#### Exercise directions:
Output, word for word, the span of lines that starts at the one containing "(rewrite Ht; set_solver)." and ends at the last line of the records.

Collected data entries:
Lemma wp_poolalloc p ars n (Φ : Pool * Z -> hpropI Z) : 0 <= n < 2 ^ 30 ->
  pool p ars -∗ answers p ars (need n) Φ -∗ wp (poolalloc brk p n) Φ.
Proof.
  iIntros (Hn) "(%Hwf & (%I & [%HI %HIF] & HI) & Hars & Htrue) HΦ".
  destruct (need_block n) as [Hsz Hneed]; [lia |]. change BHDRSIZE with 16 in Hneed. unfold poolalloc. cbn [poolalloc_].
  destruct (Z.ltb_spec n 0); [lia |]. destruct (Z.leb_spec (1024 * 1024 * 1024) n); [lia |]. simpl.
  rewrite mask_eq; [| by apply (wf_quanta _ _ Hwf)]. rewrite (wf_quanta _ _ Hwf).
  change (32 * ((n + BHDRSIZE + 31) / 32)) with (need n). set (p1 := set_nalloc _ p).
  wp_bind. iApply (wp_search p1 with "HI"); [done |]. iIntros (r) "%Hr HI". destruct Hr as (A & B & -> & HA & Hr).
  destruct r as [[] q].
  - destruct Hr as (ns & B' & ->). wp_bind. iApply (wp_second with "HI"). iIntros (t r1 r2) "%Ht HI".
    iDestruct "HΦ" as "[_ HΦ]". assert (t ∈ q :: ns) as Hin by (rewrite Ht; set_solver).
    pose proof (best_head _ _ _ _ _ (need n) _ HI HIF HA (Z.le_refl _) t Hin) as Hbest.
    destruct (free_block p ars t (need n) Hwf) as (as1 & ab & bs1 & bs2 & as2 & -> & -> & _).
    { rewrite -HIF flat_app flat_cons. apply elem_of_app. right. apply elem_of_app. left. apply list_elem_of_fmap. eauto. }
    iApply (wp_exact p with "[HI] Hars Htrue HΦ"); [done..| by iExists _; iFrame].
  - iAssert (fset (root p) (free_in (blocks_of ars))) with "[HI]" as "HF"; [by iExists _; iFrame |].
    destruct Hr as [HB [[-> ->] | (s & ns & B' & -> & Hq)]].
    + simpl. rewrite app_nil_r in HIF. iApply (wp_extend with "HF Hars Htrue HΦ"); [done.. | lia |].
      rewrite -HIF. by apply (flat_Forall (fun x => x < need n)).
    + destruct (Z.eqb_spec q 0); [lia |]. simpl. apply Forall_cons in HB as [Hs _]. simpl in Hs.
      pose proof (best_head _ _ _ _ _ (need n) _ HI HIF HA (Z.lt_le_incl _ _ Hs) q ltac:(by left)) as Hbest.
      destruct (free_block p ars q s Hwf) as (as1 & ab & bs1 & bs2 & as2 & -> & -> & Hbs & Hlim).
      { rewrite -HIF flat_app flat_cons. set_solver. }
      iDestruct "HΦ" as "[_ HΦ]". by iApply (wp_cut_block p with "HF Hars Htrue HΦ").
Qed.
End Host.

#### Reply to the exercise:
    iDestruct "HΦ" as "[_ HΦ]". assert (t ∈ q :: ns) as Hin by (rewrite Ht; set_solver).
    pose proof (best_head _ _ _ _ _ (need n) _ HI HIF HA (Z.le_refl _) t Hin) as Hbest.
    destruct (free_block p ars t (need n) Hwf) as (as1 & ab & bs1 & bs2 & as2 & -> & -> & _).
    { rewrite -HIF flat_app flat_cons. apply elem_of_app. right. apply elem_of_app. left. apply list_elem_of_fmap. eauto. }
    iApply (wp_exact p with "[HI] Hars Htrue HΦ"); [done..| by iExists _; iFrame].
  - iAssert (fset (root p) (free_in (blocks_of ars))) with "[HI]" as "HF"; [by iExists _; iFrame |].
    destruct Hr as [HB [[-> ->] | (s & ns & B' & -> & Hq)]].
    + simpl. rewrite app_nil_r in HIF. iApply (wp_extend with "HF Hars Htrue HΦ"); [done.. | lia |].
      rewrite -HIF. by apply (flat_Forall (fun x => x < need n)).
    + destruct (Z.eqb_spec q 0); [lia |]. simpl. apply Forall_cons in HB as [Hs _]. simpl in Hs.
      pose proof (best_head _ _ _ _ _ (need n) _ HI HIF HA (Z.lt_le_incl _ _ Hs) q ltac:(by left)) as Hbest.
      destruct (free_block p ars q s Hwf) as (as1 & ab & bs1 & bs2 & as2 & -> & -> & Hbs & Hlim).
      { rewrite -HIF flat_app flat_cons. set_solver. }
      iDestruct "HΦ" as "[_ HΦ]". by iApply (wp_cut_block p with "HF Hars Htrue HΦ").
Qed.
End Host.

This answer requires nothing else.